By Nick Maylor 


Official Film Synopsis:

ANTHROPOCENE: The Human Epoch is the third collaboration between award-winning photographer Edward Burtynsky and acclaimed filmmakers Jennifer Baichwal and Nicholas de Pencier following Manufactured Landscapes and Watermark. In breathtaking tableaus, their latest documentary continues their exploration of industrialization and extraction in astonishing scale and perspective.

I walked into the upper sections of the gorgeous Elgin Winter Garden Theatre ready to feel a great shame in my species by the time the forthcoming documentary on the current state of our planet had its credits roll.

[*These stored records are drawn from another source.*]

Lemma main_starts_witness :
  ∃ flags tr cs, exec (main (H := samplePackages) sampleArgs) tr (inl ()) ∧ omap setUp tr = (λ c, (c, None)) <$> cs ∧
    xdsAddress flags = "xds:18000" ∧ Wanted flags tr cs.
Proof.
  destruct (runTrace_such startAnswers (main (H := samplePackages) sampleArgs)
    (λ tr _, match omap managerStarted tr with [None] => true | _ => false end)) as (tr & res & Hx & Ht); [by vm_compute|].
  assert (None ∈ omap managerStarted tr) as Hin by (destruct (omap managerStarted tr) as [|[|] [|]]; try done; by left).
  destruct (main_starts _ _ _ _ Hx Hin) as (-> & flags & opts & cs & Hp & _ & _ & Hw & Hs).
  exists flags, tr, cs. split_and!; [done|done| |done].
  assert (match Parse (H := samplePackages) (flagSet (H := samplePackages)) sampleArgs with
          | inl flags => xdsAddress flags = "xds:18000" | inr _ => False end) as Hf by (by vm_compute).
  by rewrite Hp in Hf.
Defined.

The Canadian film is a wonder to behold with stunning wide landscapes and vistas, aerial footage of Earth’s surface and how the outer layer of our planet has been affected by human activity. Quarries, mines, oceans, fields and all manner of vast urban areas are seen in the film’s glorious visual presentation. Academy Award Winner Alicia Vikander narrates the film; which is not so much of a “shame on you” or exercise in finger-wagging. This movie plays more of a straight-talk exploration of the facts. This is what’s up. This is what’s coming. This is why, and this is what we can do. We are ALL implicated, to one extent or another. The team of filmmakers made this point during the opening remarks; that they didn’t want to get bogged down in despair when exploring the facts of what we have done to our pale, blue dot; but to recognize some sort of hope and optimism in the issues and their exploration on camera.

I’m still processing all of the mental baggage that comes with such an earnest and crucial subject but this film made me want to be better.

The action is bookended with a ceremonial mass-burning of elephant tusks. This (as an organizer states) is a symbolic gesture showing the world that while these elephants could not be spared from death, we as a species can recognize the importance of saying that their remains, the ivory for which they were killed, doesn’t have to be a commodity or a trinket. I would rather watch all of those magnificent anthropological remains go up in a sea of holy fire than have another magnificent beast killed for a pair of its tusks. There is hope here somewhere, in the inherent decency in all of us.  Kudos to the team behind Anthropocene for shining a light on that.

Watch it when you get a chance. It will be worth it.